His textile art begins with items he finds in thrift stores, which he then cuts, combines or adorns. Some quilt-like works depict Black people at rest, relaxing in a park. Other pieces start with vintage apparel, to which he adds imagery or text invoking figures from daily life, like the bus driver, or America’s fraught racial history: Black churches attacked by arsonists, and Black beaches where people found safe recreation during segregation.

Several works made for the Yeh show contain Queens references like the Unisphere, or obscure entries in the oral-history Queens Memory Project. Mohammed is not from the borough — his mother, a New York City public school educator, is from Harlem, his father, a photographer and substance-abuse counselor, was from Brooklyn, and he lives in the apartment complex in Tribeca where he grew up — but Queens, a magnet for migrants, is also his kind of place.

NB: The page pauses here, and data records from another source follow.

(** ** B-tree plans *)

(** Source: planner/mod.rs:507-589 (evaluate_index_for_query_with_projection). *)
Definition evaluate_index_for_query_with_projection (query : document) (index_spec : IndexSpec)
  (projection : option document) : option QueryPlan :=
  and_then (head (doc_keys (keys index_spec))) (fun first_index_field =>
  and_then (doc_get query first_index_field) (fun query_value =>
    let seek_values := doc_insert [] first_index_field query_value in
    let covering :=
      match projection with
      | Some proj =>
          if is_covering_index (keys index_spec) proj then
            if is_equality_query query_value then
              Some {| execution_plan := CoveringIndexScan (name index_spec) (keys index_spec)
                        (Some seek_values) proj;
                      estimated_cost := 5;
                      reason := ("Covering index on '" ++ first_index_field ++
                                 "' (no document fetch needed)")%string |}
            else if is_range_query query_value then
              Some {| execution_plan := CoveringIndexScan (name index_spec) (keys index_spec)
                        None proj;
                      estimated_cost := 50;
                      reason := ("Covering index range scan on '" ++ first_index_field ++
                                 "' (no document fetch needed)")%string |}
            else None
          else None
      | None => None
      end in
    match covering with
    | Some plan => Some plan
    | None =>
        if is_equality_query query_value then
          Some {| execution_plan := IndexSeek (name index_spec) (keys index_spec) seek_values;
                  estimated_cost := 10;
                  reason := ("Equality query on indexed field '" ++ first_index_field ++ "'")%string |}
        else if is_range_query query_value then
          Some {| execution_plan := IndexScan (name index_spec) (keys index_spec);
                  estimated_cost := 100;
                  reason := ("Range query on indexed field '" ++ first_index_field ++ "'")%string |}
        else None
    end)).

(** Source: planner/mod.rs:493-504 (pick_better). *)
Definition pick_better (current : option QueryPlan) (candidate : QueryPlan) : QueryPlan :=
  match current with
  | None => candidate
  | Some prev => if (estimated_cost candidate <? estimated_cost prev)%Z then candidate else prev
  end.

(** ** Simple queries *)

(** Source: planner/mod.rs:440-474 (plan_simple_query_with_projection). The vector
    search arm. *)
Definition vector_candidate (query : document) (index_spec : IndexSpec) : option QueryPlan :=
  and_then (vector_field (keys index_spec)) (fun field =>
    if doc_contains query field then
      let vopts := vector_options (options index_spec) in
      let dims := match vopts with Some v => dimensions v | None => 0%Z end in
      let met := match vopts with Some v => metric v | None => "cosine" end in
      if (0 <? dims)%Z then
        Some {| execution_plan := VectorIndexSearch (name index_spec) field dims met
                  (and_then vopts ef_construction) (and_then vopts m_connections)
                  (match vopts with Some v => indexing_method v | None => "hnsw" end);
                estimated_cost := 30;
                reason := ("Vector index '" ++ name index_spec ++ "' on field '" ++ field ++ "'")%string |}
      else None
    else None).

(** Source: planner/mod.rs:362-483 (plan_simple_query_with_projection). What one
    iteration of the loop offers. *)
Definition candidate_plan (query : document) (projection : option document)
  (index_spec : IndexSpec) : option QueryPlan :=
  if negb (index_eligible_for_query index_spec query) then None
  else if is_2dsphere_keys (keys index_spec) then evaluate_2dsphere_plan query index_spec
  else
    match resolve_index_type (keys index_spec) (options index_spec) with
    | Bitmap =>
        and_then (head (doc_keys (keys index_spec))) (fun field =>
          if doc_contains query field then
            Some {| execution_plan := BitmapScan (name index_spec) field; estimated_cost := 15;
                    reason := ("Bitmap index '" ++ name index_spec ++ "' on field '" ++ field ++ "'")%string |}
          else None)
    | Prefix =>
        let prefix_len := match prefix_options (options index_spec) with
                          | Some p => IndexKey.prefix_length p | None => 16%nat end in
        and_then (head (doc_keys (keys index_spec))) (fun first_field =>
          if doc_contains query first_field then
            Some {| execution_plan := PrefixIndexScan (name index_spec) (keys index_spec) prefix_len;
                    estimated_cost := 80;
                    reason := ("Prefix index '" ++ name index_spec ++ "' (prefix_length=" ++
                               Z_to_string (Z.of_nat prefix_len) ++ ")")%string |}
          else None)
    | Text =>
        if doc_contains query "$text" then
          match text_fields (keys index_spec) with
          | [] => None
          | fields =>
              Some {| execution_plan := TextIndexScan (name index_spec) fields; estimated_cost := 50;
                      reason := ("Text index '" ++ name index_spec ++ "'")%string |}
          end
        else None
    | VectorSearch => vector_candidate query index_spec
    | _ => evaluate_index_for_query_with_projection query index_spec projection
    end.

“Azikiwe is the perfect artist to work in Queens,” said Owen Duffy, the Yeh Art Gallery’s director, who curated the show. “He has the gift of enfolding the stories of people from many different backgrounds into his work.”

If some artists are world-builders, Mohammed is a homemaker who blurs the lines of art practice in search of something more grounded, something we maybe knew all along.




“He was always in his own brilliant universe,” said filmmaker Garrett Bradley, a friend since childhood, whose projects are in the New Museum’s “Grief and Grievance” show and in contention for an Oscar. Mohammed’s work evoked a reality that “is rooted in a place that is nostalgic, familial, and deeply intimate,” she said.

“He is a prophet and a griot,” said curator Storm Janse van Rensburg, who organized Mohammed’s 2019 exhibition at the SCAD Museum of Art in Savannah, Georgia. “He has created a mirror-universe for the narratives, experiences and futures of people of color.”

Mohammed’s performative terrain includes a pop-up thrift store, Jimmy’s Thrift of New Davonhaime. A mash-up of names of five cities with Black majorities (New Orleans, Detroit, Jackson, Mississippi, Savannah, and Birmingham, Alabama), New Davonhaime stands in for the whole cultural geography shaped by Black labor and the Great Migration.

Costumed as the friendly proprietor, the artist sells doodads and small artworks, and invites visitors to write on postcards what material or emotional resources they would like from New Davonhaime that they are not getting from the United States. (An iteration at the Knockdown Center in Queens in 2017 included a music exchange and New Davonhaime Ale at the bar.)

Each year, Mohammed takes two months to travel the country, always by bus, looking for New Davonhaime wherever it manifests. When he reaches a new city, his method kicks in. “Generally, I go to a thrift store, a pawnshop and a used record store,” he said. “From the three of those I can get a loose idea of a town. Then I go find a bar.” He returns with stories, and stuff.

He frequents New York-region thrift shops, as well, and “stores that don’t bother having a name, or the dude who has a garage that’s open every Saturday.”

For Mohammed, the mission is more than art. A longtime educator, notably at the Church Street School for Music and Art in Tribeca, he is preparing to open his own Black Painters Academy, where students of all levels can learn to paint, in a second-floor space on Eldridge Street at the edge of Chinatown and the Lower East Side. Its tagline on Instagram is, “Our classes are free, because we pay enough already.”

The aim, he said, is to “say yes to people who have been said no to” and who cannot afford art classes otherwise. “What’s a $50 class when you’ve only got $30 for the week?” He will run the school, he said, so long as a Kickstarter campaign and assorted donations allow, teaching the classes himself along with guest artists.

Its locale has served as a distribution hub for the New Davonhaime Food Bank, in response to the pandemic — a very real venture in which Mohammed raises money and delivers food supplies to people in need.

He encourages arts groups to pitch in and back their social justice statements. “Arts organizations are trying to brown it up, so let’s take that money and put it where it’s supposed to be,” he said. “So that people get to eat — like, actually eat.”

Their core need, Mohammed said, transcends categories like art or activism.

“I make home,” he said. “That’s part of the work.”